Extracted datetime: 2025-03-24 14:00


In [116]:
from langgraph.graph import StateGraph, START, END
from typing import TypedDict

#Define the states
class ChatState(TypedDict):
    query: str
    intent: str
    confidence: float
    response: str
    appointment_action: str
    datetime: str
    conversation_state: dict  # Add for multi-turn

In [117]:
# Define nodes
def intent_analysis(state: ChatState):
    result = tool.predict_and_respond(state['query'])
    state['intent'] = result['intent']
    state['confidence'] = result['confidence']
    state['response'] = result['response']
    # Check conversation state for pending actions
    if state.get('conversation_state', {}).get('pending') == 'reschedule':
        state['intent'] = 'provide_datetime'
    return state

def appointment_trigger(state: ChatState):
    if state['intent'] in ['book_service', 'reschedule_booking', 'cancel_booking']:
        state['appointment_action'] = state['intent']
        state['datetime'] = tool.extract_datetime(state['query']) or 'Not extracted'
        user_id = 'user123'  # Default user_id; extract from context if available
        if state['intent'] == 'book_service':
            service = 'Massage'  # Extract service from query if possible
            result = appt_tool.add_appointment(user_id, service, state['datetime'])
            state['response'] += f" {result}"
        elif state['intent'] == 'reschedule_booking':
            appointment_id = 1  # Extract or assume ID from query/context
            result = appt_tool.reschedule_appointment(appointment_id, state['datetime'])
            state['response'] += f" {result}"
        elif state['intent'] == 'cancel_booking':
            appointment_id = 1  # Extract or assume ID from query/context
            result = appt_tool.cancel_appointment(appointment_id)
            state['response'] += f" {result}"
        elif state['intent'] == 'confirm':
            if state.get('conversation_state', {}).get('pending') == 'reschedule':
                # Perform reschedule
                result = appt_tool.reschedule_appointment(1, state['datetime'])
                state['response'] = f"Sent reschedule information to pro, you will get notified once it's confirmed. {result}"
                state['conversation_state'] = {}
        elif state['intent'] == 'reschedule_booking':
            state['response'] = "Sure, let's reschedule. Provide the new date and time."
            state['conversation_state'] = {'pending': 'reschedule'}
    return state

In [118]:
import pandas as pd

class DataTool:
    def __init__(self, csv_path='simple_dataset.csv'):
        self.data = pd.read_csv(csv_path)
    
    def retrieve_and_generate(self, query):
        # Simple retrieval: search for keywords in Massage_Type
        keywords = query.lower().split()
        relevant_rows = self.data[self.data['Massage_Type'].str.lower().str.contains('|'.join(keywords))]
        
        if relevant_rows.empty:
            return "Sorry, I couldn't find information on that massage type."
        
        # Rank by number of matching keywords
        def count_matches(row):
            massage_type = row['Massage_Type'].lower()
            return sum(1 for keyword in keywords if keyword in massage_type)
        
        relevant_rows['match_count'] = relevant_rows.apply(count_matches, axis=1)
        relevant_rows = relevant_rows.sort_values(by='match_count', ascending=False)
        
        # Limit to top 1 result
        top_row = relevant_rows.iloc[0]
        response = f"The {top_row['Massage_Type']} average cost is ${top_row['Avg_Spending']} and duration of massage is {top_row['Duration_Minutes']} minutes."        
        return response

# Initialize the tool
rag_tool = DataTool()

# Example usage
query = "How much does the Hot massage cost?"
result = rag_tool.retrieve_and_generate(query)
print(result)

The Hot Stone Massage average cost is $125.0 and duration of massage is 75 minutes.
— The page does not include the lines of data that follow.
(* ===== verification/Stats.v ===== *)
(** The statistics of [stats.c]: the events other parts queue, the thread that
    works them into the trees of values, the clients that get a copy of every
    event, and the list of streams for relays.

    A tree ordered by name is the map of its nodes; the queues are the lists
    of their events, oldest first.  [None] is a null pointer that is read. *)

From S2P Require Import Prelude.
From stdpp Require Import sorting.
Local Open Scope Z_scope.

(** ** Events *)

Inductive stats_action :=
| STATS_EVENT_SET | STATS_EVENT_INC | STATS_EVENT_DEC | STATS_EVENT_ADD | STATS_EVENT_SUB
| STATS_EVENT_REMOVE | STATS_EVENT_HIDDEN.

#[export] Instance stats_action_eq_dec : EqDecision stats_action.
Proof. solve_decision. Defined.

Record stats_event := StatsEvent {
  e_source : option string;
  e_name : option string;
  e_value : option string;
  e_hidden : bool;
  e_action : stats_action
}.

#[export] Instance stats_event_eq_dec : EqDecision stats_event.
Proof. solve_decision. Defined.

Definition build_event (source name value : option string) : stats_event :=
  StatsEvent source name value false
    (match value with Some _ => STATS_EVENT_SET | None => STATS_EVENT_REMOVE end).

Definition set_action (a : stats_action) (e : stats_event) : stats_event :=
  StatsEvent (e_source e) (e_name e) (e_value e) (e_hidden e) a.
Definition set_value (v : option string) (e : stats_event) : stats_event :=
  StatsEvent (e_source e) (e_name e) v (e_hidden e) (e_action e).

(** [snprintf] into the 16 bytes of a value. *)
Definition value16 (z : Z) : string := fst (snprintf 16 (dec z)).

Section calls.
(** [xmlCheckUTF8], of libxml. *)
Variable xmlCheckUTF8 : string -> bool.

(** The calls append to the queue. *)
Definition stats_event_call (source name value : option string) (q : list stats_event) : list stats_event :=
  match value with
  | Some v => if xmlCheckUTF8 v then q ++ [build_event source name value] else q
  | None => q ++ [build_event source name value]
  end.

(** [stats_event_args], with the text its format gives. *)
Definition stats_event_args (source name : option string) (text : string) (q : list stats_event) :
    list stats_event :=
  match name with
  | None => q
  | Some _ => if 1024 <=? strlen text then q else stats_event_call source name (Some text) q
  end.
End calls.

Definition stats_event_hidden (source name : option string) (hidden : bool) (q : list stats_event) :
    list stats_event :=
  q ++ [set_action STATS_EVENT_HIDDEN (build_event source name (if hidden then Some EmptyString else None))].

Definition stats_event_inc (source : option string) (name : string) (q : list stats_event) : list stats_event :=
  q ++ [set_action STATS_EVENT_INC (build_event source (Some name) None)].
Definition stats_event_dec (source : option string) (name : string) (q : list stats_event) : list stats_event :=
  q ++ [set_action STATS_EVENT_DEC (build_event source (Some name) None)].
Definition stats_event_add (source : option string) (name : string) (value : Z) (q : list stats_event) :
    list stats_event :=
  q ++ [set_action STATS_EVENT_ADD (set_value (Some (value16 value)) (build_event source (Some name) None))].
Definition stats_event_sub (source : option string) (name : string) (value : Z) (q : list stats_event) :
    list stats_event :=
  q ++ [set_action STATS_EVENT_SUB (set_value (Some (value16 value)) (build_event source (Some name) None))].

(** ** The trees *)

Record stats_node := StatsNode { n_value : string; n_hidden : bool }.
Record stats_source := StatsSource { s_hidden : bool; s_tree : gmap string stats_node }.

Record stats := Stats {
  st_global : gmap string stats_node;
  st_sources : gmap string stats_source
}.

Definition set_global (m : gmap string stats_node) (s : stats) : stats := Stats m (st_sources s).
Definition set_sources (m : gmap string stats_source) (s : stats) : stats := Stats (st_global s) m.

(** [atoll]. *)
Definition atoll (s : string) : Z := fst (strtol s).

(** [modify_node_event]: the node changed, and the event, which is given the
    new value where it had none. *)
Definition modify_node_event (node : stats_node) (e : stats_event) : option (stats_node * stats_event) :=
  match e_action e with
  | STATS_EVENT_HIDDEN =>
      Some (StatsNode (n_value node) (match e_value e with Some _ => true | None => false end), e)
  | STATS_EVENT_SET => v ← e_value e; Some (StatsNode v (n_hidden node), e)
  | a =>
      value ← match a with
              | STATS_EVENT_INC => Some (i32 (atoi (n_value node) + 1))
              | STATS_EVENT_DEC => Some (i32 (atoi (n_value node) - 1))
              | STATS_EVENT_ADD => v ← e_value e; Some (i32 (atoi (n_value node) + atoi v))
              | STATS_EVENT_SUB => v ← e_value e; Some (i64 (atoll (n_value node) - atoll v))
              | _ => Some 0
              end;
      let str := value16 value in
      Some (StatsNode str (n_hidden node),
            match e_value e with Some _ => e | None => set_value (Some str) e end)
  end.

Definition process_global_event (e : stats_event) (s : stats) : option (stats_event * stats) :=
  name ← e_name e;
  match e_action e with
  | STATS_EVENT_REMOVE => Some (e, set_global (delete name (st_global s)) s)
  | _ =>
      match st_global s !! name with
      | Some node =>
          '(node, e) ← modify_node_event node e;
          Some (e, set_global (<[name := node]> (st_global s)) s)
      | None =>
          v ← e_value e;
          Some (e, set_global (<[name := StatsNode v false]> (st_global s)) s)
      end
  end.

Definition process_source_event (source : string) (e : stats_event) (s : stats) : option (stats_event * stats) :=
  let remove := bool_decide (e_action e = STATS_EVENT_REMOVE) in
  let hide := bool_decide (e_action e = STATS_EVENT_HIDDEN) in
  match (match st_sources s !! source with
         | Some snode => Some snode
         | None => if remove then None else Some (StatsSource hide ∅)
         end) with
  | None => Some (e, s)
  | Some snode =>
      let put snode := set_sources (<[source := snode]> (st_sources s)) s in
      match e_name e with
      | Some name =>
          match s_tree snode !! name with
          | None =>
              if remove then Some (e, put snode)
              else
                match e_value e with
                | Some v => Some (e, put (StatsSource (s_hidden snode)
                                            (<[name := StatsNode v (s_hidden snode)]> (s_tree snode))))
                | None => Some (e, put snode)
                end
          | Some node =>
              if remove then Some (e, put (StatsSource (s_hidden snode) (delete name (s_tree snode))))
              else
                '(node, e) ← modify_node_event node e;
                Some (e, put (StatsSource (s_hidden snode) (<[name := node]> (s_tree snode))))
          end
      | None =>
          if hide then
            let h := match e_value e with Some _ => true | None => false end in
            Some (e, put (StatsSource h ((fun n => StatsNode (n_value n) h) <$> s_tree snode)))
          else if remove then Some (e, set_sources (delete source (st_sources s)) s)
          else Some (e, put snode)
      end
  end.

Definition process_event (e : stats_event) (s : stats) : option (stats_event * stats) :=
  match e_source e with
  | None => process_global_event e s
  | Some source => process_source_event source e s
  end.

(** ** The thread and its clients *)

(** A copy has no action: it is [STATS_EVENT_SET] whatever the event was. *)
Definition copy_event (e : stats_event) : stats_event :=
  StatsEvent (e_source e) (e_name e) (e_value e) (e_hidden e) STATS_EVENT_SET.

Record stats_thread := StatsThread {
  t_queue : list stats_event;
  t_stats : stats;
  t_listeners : list (list stats_event)
}.

Definition t_set_queue (q : list stats_event) (t : stats_thread) : stats_thread :=
  StatsThread q (t_stats t) (t_listeners t).

(** One turn of [_stats_thread]. *)
Definition stats_step (t : stats_thread) : option stats_thread :=
  match t_queue t with
  | [] => Some t
  | e :: q =>
      '(e, s) ← process_event e (t_stats t);
      Some (StatsThread q s ((fun l => l ++ [copy_event e]) <$> t_listeners t))
  end.

(** The events the thread starts with. *)
Definition zero_names : list string := [
  "clients"; "connections"; "sources"; "stats"; "listeners"; "client_connections";
  "source_client_connections"; "source_relay_connections"; "source_total_connections";
  "stats_connections"; "listener_connections"]%string.

Definition make_event_from_node (source : option string) (name : string) (node : stats_node) : stats_event :=
  StatsEvent source (Some name) (Some (n_value node)) (n_hidden node) STATS_EVENT_SET.

(** The keys of a tree in the order it is walked. *)
Definition name_le (a b : string) : Prop := String.leb a b = true.
#[export] Instance name_le_dec a b : Decision (name_le a b) := decide (String.leb a b = true).

Definition tree_names {A} (m : gmap string A) : list string := merge_sort name_le (elements (dom m)).

Definition node_events (source : option string) (m : gmap string stats_node) : list stats_event :=
  name ← tree_names m;
  match m !! name with Some node => [make_event_from_node source name node] | None => [] end.

(** [_register_listener]: the queue of a new listener. *)
Definition register_queue (s : stats) : list stats_event :=
  node_events None (st_global s) ++
  (source ← tree_names (st_sources s);
   match st_sources s !! source with Some snode => node_events (Some source) (s_tree snode) | None => [] end).

Definition register_listener (t : stats_thread) : stats_thread :=
  StatsThread (t_queue t) (t_stats t) (register_queue (t_stats t) :: t_listeners t).

(** The line [_send_event_to_client] sends; none when it does not fit. *)
Definition event_line (e : stats_event) : option string :=
  let line := ("EVENT " +:+ default "global" (e_source e) +:+ " " +:+ default "null" (e_name e) +:+ " " +:+
    default "null" (e_value e))%string +:+ String (chr 10) EmptyString in
  if strlen line <? 200 then Some line else None.

(** ** The list of streams *)

Definition STREAMLIST_BLKSIZE : Z := 4096.

(** The blocks filled so far, each with its length, the last block with the
    space left in it. *)
Definition put_stream (name : string) (b : list (string * Z) * string * Z) : list (string * Z) * string * Z :=
  let '(full, cur, remaining) := b in
  let '(full, cur, remaining) :=
    if remaining <=? strlen name + 3
    then (full ++ [(cur, u32 (STREAMLIST_BLKSIZE - remaining))], EmptyString, STREAMLIST_BLKSIZE)
    else (full, cur, remaining) in
  let line := name +:+ String (chr 13) (String (chr 10) EmptyString) in
  (full, cur +:+ fst (snprintf (Z.to_nat remaining) line), u32 (remaining - strlen line)).

Definition visible_streams (s : stats) : list string :=
  name ← tree_names (st_sources s);
  match st_sources s !! name with
  | Some snode => if s_hidden snode then [] else [name]
  | None => []
  end.

Definition stats_get_streams (s : stats) : list (string * Z) :=
  let '(full, cur, remaining) :=
    foldl (fun b n => put_stream n b) ([], EmptyString, STREAMLIST_BLKSIZE) (visible_streams s) in
  full ++ [(cur, u32 (STREAMLIST_BLKSIZE - remaining))].

(** [stats_clear_virtual_mounts]: [exists_mount] tells whether a source is
    reserved for a mount. *)
Definition stats_clear_virtual_mounts (exists_mount : string -> bool) (s : stats) : stats :=
  set_sources (filter (fun p => exists_mount p.1 = true) (st_sources s)) s.
Lemma init_accounted config m g g' l : source_init config m g = Some g' -> accounted l g -> accounted l g'.
Proof.
  unfold Mounts.source_init. intros E A. destruct (g_sources g !! m) as [s|] eqn:S; [|done]. cbn [mbind option_bind] in E.
  match type of E with context [put_source m ?s1 g] => set (s' := s1) in E end.
  match type of E with context [emit ?f (emit ?h (put_source m s' g))] => set (g1' := emit f (emit h (put_source m s' g))) in E end.
  assert (accounted l g1') as A1.
  { eapply (accounted_same _ (put_source m s' g)); [done|]. by apply (accounted_keep l g m s). }
  destruct (s_fallback_override s'); [|by injection E as <-]. destruct (s_fallback_mount s') as [f|]; [|by injection E as <-].
  destruct (Mounts.source_find_mount fnmatch config g1' f) as [[f' ?]|]; [|by injection E as <-]. by eapply move_accounted.
Qed.

Lemma free_accounted m g g' l : source_free_source m g = Some g' -> accounted l g -> accounted l g'.
Proof.
  unfold source_free_source. intros E [N P]. destruct (g_sources g !! m) as [s|] eqn:S; [|done]. cbn [mbind option_bind] in E.
  injection E as <-. split; [done|]. rewrite <- P. unfold released_ids. cbn. rewrite !fmap_app, !farewells_ids, (held_lookup _ m s S).
  unfold source_ids. solve_Permutation.
Qed.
A value is trying to be set on a copy of a slice from a DataFrame.
Try using .loc[row_indexer,col_indexer] = value instead

See the caveats in the documentation: https://pandas.pydata.org/pandas-docs/stable/user_guide/indexing.html#returning-a-view-versus-a-copy
  relevant_rows['match_count'] = relevant_rows.apply(count_matches, axis=1)


In [119]:
def data_retrieval(state: ChatState):
    if state['intent'] == 'pricing_inquiry':
        rag_result = rag_tool.retrieve_and_generate(state['query'])
        state['response'] = rag_result
    return state

def route_after_intent(state: ChatState):
    if state['intent'] == 'pricing_inquiry':
        return "data_retrieval"
    else:
        return "appointment_trigger"

# Build graph
graph = StateGraph(ChatState)
graph.add_node("intent_analysis", intent_analysis)
graph.add_node("data_retrieval", data_retrieval)
graph.add_node("appointment_trigger", appointment_trigger)
graph.add_edge(START, "intent_analysis")
graph.add_conditional_edges("intent_analysis", route_after_intent)
graph.add_edge("data_retrieval", "appointment_trigger")
graph.add_edge("appointment_trigger", END)

# Compile and run
compiled_graph = graph.compile()

In [120]:
# Initial state
state = {"query": "Can I reschedule my booking?", "conversation_state": {}}
result = compiled_graph.invoke(state)
print(result['response'])  # "Sure, let's reschedule. Provide the new date and time."

# Next turn
state = {"query": "Yes", "conversation_state": result.get('conversation_state', {})}
result = compiled_graph.invoke(state)
print(result['response'])  # "Please provide the new date that you would like to reschedule your booking at"

# Final turn
state = {"query": "30 Mar 2025 10 am", "conversation_state": result.get('conversation_state', {})}
result = compiled_graph.invoke(state)
print(result['response']) 

Sure, let's reschedule. Provide the new date and time. Appointment not found.
Confirmed!
Noted the time. Proceeding.